Task material.
# # # # #
(** * Xor filters (xorfilter.h): a shallow embedding and its properties

    The header [include/xorfilter.h] implements xor filters over 64-bit keys
    with 8-bit ([xor8_*]) and 16-bit ([xor16_*]) fingerprint cells.

    Conventions of the embedding.
    - A [uintN_t] value is a [Z] in [[0, 2^N)]; every operation that can wrap
      has its reduction written out ([u64], [u32], [cell]).
    - An array is a [list]; an access outside the array is undefined
      behaviour in C and is a [Fault] here, tagged with the array's name.
    - [malloc] is an oracle: the caller of the embedded function says
      whether each request succeeds and what the fresh block contains.
    - The retry loop of [populate] need not terminate; it carries fuel and
      answers [Timeout] when the fuel is spent.
    - The data model is LP64 with IEEE 754 binary64 [double]: [size_t] and
      pointers are 64 bits wide, floating-point expressions are evaluated
      in binary64 with rounding to nearest, ties to even. *)

From Stdlib Require Import ZArith Lia Bool List.
From Stdlib Require Import SpecFloat.
From stdpp Require Import base tactics option list.

Local Open Scope Z_scope.

(** ** Machine integers *)

Definition u64 (x : Z) : Z := x mod 2 ^ 64.
Definition u32 (x : Z) : Z := x mod 2 ^ 32.

(** A fingerprint cell of [W] bits ([uint8_t] or [uint16_t]). *)
Definition cell (W : Z) (x : Z) : Z := x mod 2 ^ W.

(** ** Hash kernel *)

Definition xor_murmur64 (h : Z) : Z :=
  let h := Z.lxor h (Z.shiftr h 33) in
  let h := u64 (h * 0xff51afd7ed558ccd) in
  let h := Z.lxor h (Z.shiftr h 33) in
  let h := u64 (h * 0xc4ceb9fe1a85ec53) in
  let h := Z.lxor h (Z.shiftr h 33) in
  h.

Definition xor_mix_split (key seed : Z) : Z :=
  xor_murmur64 (u64 (key + seed)).
(** * The centroid manipulator of the SRT controller

    A shallow embedding of [src/ctrl/srt/srt_CentroidMode.cpp]
    ([ctrl::srt::CentroidMode]) and the properties of its cursor state
    machine, its undo-coalescing protocol and its event targeting.

    The file is organised as follows:
    - the collaborators the source only uses through their interface
      (Qt's vectors and matrices, the camera, the timeline, the command
      stack) are type class parameters or small records;
    - [pushEventTarget], [moveCentroid] and [updateCursor] follow the
      source statement by statement, with the mutable objects they reach
      ([this], the key owner, the project) threaded as explicit state;
    - a concrete integer-grid instance of the collaborators lets every
      definition run on closed inputs, and an instance on the kernel's
      IEEE floats runs the clamp on the values, NaN included, that
      [float] really has. *)

From Stdlib Require Import ZArith Bool Lia PrimFloat.
From stdpp Require Import base option list gmap sorting strings.
(** [s[:n]] and [s[n:]] for [n >= 0]. *)
Fixpoint take (n : nat) (s : string) : string :=
  match n, s with
  | S n', String c r => String c (take n' r)
  | _, _ => ""
  end.

Fixpoint drop (n : nat) (s : string) : string :=
  match n, s with
  | S n', String c r => drop n' r
  | _, _ => s
  end.

(** [s.strip(ch)] for a one-character argument: every leading and every
    trailing occurrence of [ch] goes. *)
Fixpoint lstrip (ch : ascii) (s : string) : string :=
  match s with
  | String c r => if Ascii.eqb c ch then lstrip ch r else s
  | "" => ""
  end.

Fixpoint rstrip (ch : ascii) (s : string) : string :=
  match s with
  | String c r =>
      match rstrip ch r with
      | "" => if Ascii.eqb c ch then "" else String c ""
      | r' => String c r'
      end
  | "" => ""
  end.

Definition strip (ch : ascii) (s : string) : string := rstrip ch (lstrip ch s).

(** [max(l)]: a [ValueError] on the empty list. *)
Definition max (l : list nat) : result nat :=
  match l with
  | [] => Raise ValueError
  | x :: r => Ok (fold_left Nat.max r x)
  end.

(** [d[k]]: a [KeyError] on a missing key. *)
Definition getitem {V} (d : gmap string V) (k : string) : result V :=
  match d !! k with
  | Some v => Ok v
  | None => Raise KeyError
  end.

(** [l[i]]: an [IndexError] out of range. *)
Definition index {A} (l : list A) (i : nat) : result A :=
  match l !! i with
  | Some a => Ok a
  | None => Raise IndexError
  end.

(** *** [int(s, 16)]

    The accepted language is
    [ws* [+-]? (0[xX]_?)? hex (_? hex)* ws*], where [ws] is one of the six
    ASCII white-space characters, U+0085 or U+00A0; anything else is a
    [ValueError]. *)

Definition is_space (c : ascii) : bool :=
  in_range 9 13 c || Ascii.eqb c " "
  || (nat_of_ascii c =? 133)%nat || (nat_of_ascii c =? 160)%nat.

(** [c.isspace()], which is also the white space of a regular expression:
    that of [int] and the four separators U+001C to U+001F. *)
Definition is_whitespace (c : ascii) : bool :=
  is_space c || in_range 28 31 c.

Fixpoint skip_whitespace (s : string) : string :=
  match s with
  | String c r => if is_whitespace c then skip_whitespace r else s
  | "" => ""
  end.

Definition hex_value (c : ascii) : option Z :=
  if in_range 48 57 c then Some (Z.of_nat (nat_of_ascii c) - 48)
  else if in_range 97 102 c then Some (Z.of_nat (nat_of_ascii c) - 87)
  else if in_range 65 70 c then Some (Z.of_nat (nat_of_ascii c) - 55)
  else None.
(** With prompts, an empty answer for the name stops the command as well:
    here the name flag is missing and the prompt gives back the empty
    string. *)
Example create_prompted_nameless_run :
  createCluster never_ready create_prompted_nameless
  = ([EvGetClient false; EvVerifyTenant "acme"; EvVerifyProject "tenant1" "";
      EvAskForInput "Cluster name: " ""; EvAskForInput "Cluster type: " "kubernetes";
      EvAskForInput "Worker count: " ""],
     Returned (Some (Errorf "Please supply a valid worker count")))
  /\ createCluster never_ready (context_of [] (("tenant", "acme") :: ("type", "kubernetes") :: network_flags)
                                           [("worker_count", 2)] [])
     = ([EvGetClient false; EvVerifyTenant "acme"; EvVerifyProject "tenant1" "";
         EvAskForInput "Cluster name: " ""; EvAskForInput "Cluster type: " "kubernetes"],
        Returned (Some (Errorf "Provide a valid cluster name and type"))).
Proof. split; reflexivity. Qed.

Example resize_to_zero_run :
  resizeCluster never_ready resize_to_zero
  = ([], Returned (Some (Errorf "Provide a valid cluster ID and worker count"))).
Proof. reflexivity. Qed.

(** The fourth failed fetch in all ends the wait on [flaky]. *)
Example flaky_run :
  snd (waitForCluster flaky "c1") = Returned (Some creating, Some unreachable)
  /\ List.length (filter is_waiter_event (fst (waitForCluster flaky "c1"))) = 16%nat.
Proof. vm_compute. split; reflexivity. Qed.

(** * More on the readiness waiter *)

Lemma fetches_cons e t :
  fetches (e :: t) = ((if is_fetch e then 1 else 0) + fetches t)%nat.
Proof. unfold fetches. cbn [List.filter]. destruct (is_fetch e); reflexivity. Qed.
# # # # #
Exercise.
From the start of the data to the line that holds "Definition u32 (x : Z) : Z := x mod 2 ^ 32.", retype each line exactly, with both ends included.

Expected answer.
(** * Xor filters (xorfilter.h): a shallow embedding and its properties

    The header [include/xorfilter.h] implements xor filters over 64-bit keys
    with 8-bit ([xor8_*]) and 16-bit ([xor16_*]) fingerprint cells.

    Conventions of the embedding.
    - A [uintN_t] value is a [Z] in [[0, 2^N)]; every operation that can wrap
      has its reduction written out ([u64], [u32], [cell]).
    - An array is a [list]; an access outside the array is undefined
      behaviour in C and is a [Fault] here, tagged with the array's name.
    - [malloc] is an oracle: the caller of the embedded function says
      whether each request succeeds and what the fresh block contains.
    - The retry loop of [populate] need not terminate; it carries fuel and
      answers [Timeout] when the fuel is spent.
    - The data model is LP64 with IEEE 754 binary64 [double]: [size_t] and
      pointers are 64 bits wide, floating-point expressions are evaluated
      in binary64 with rounding to nearest, ties to even. *)

From Stdlib Require Import ZArith Lia Bool List.
From Stdlib Require Import SpecFloat.
From stdpp Require Import base tactics option list.

Local Open Scope Z_scope.

(** ** Machine integers *)

Definition u64 (x : Z) : Z := x mod 2 ^ 64.
Definition u32 (x : Z) : Z := x mod 2 ^ 32.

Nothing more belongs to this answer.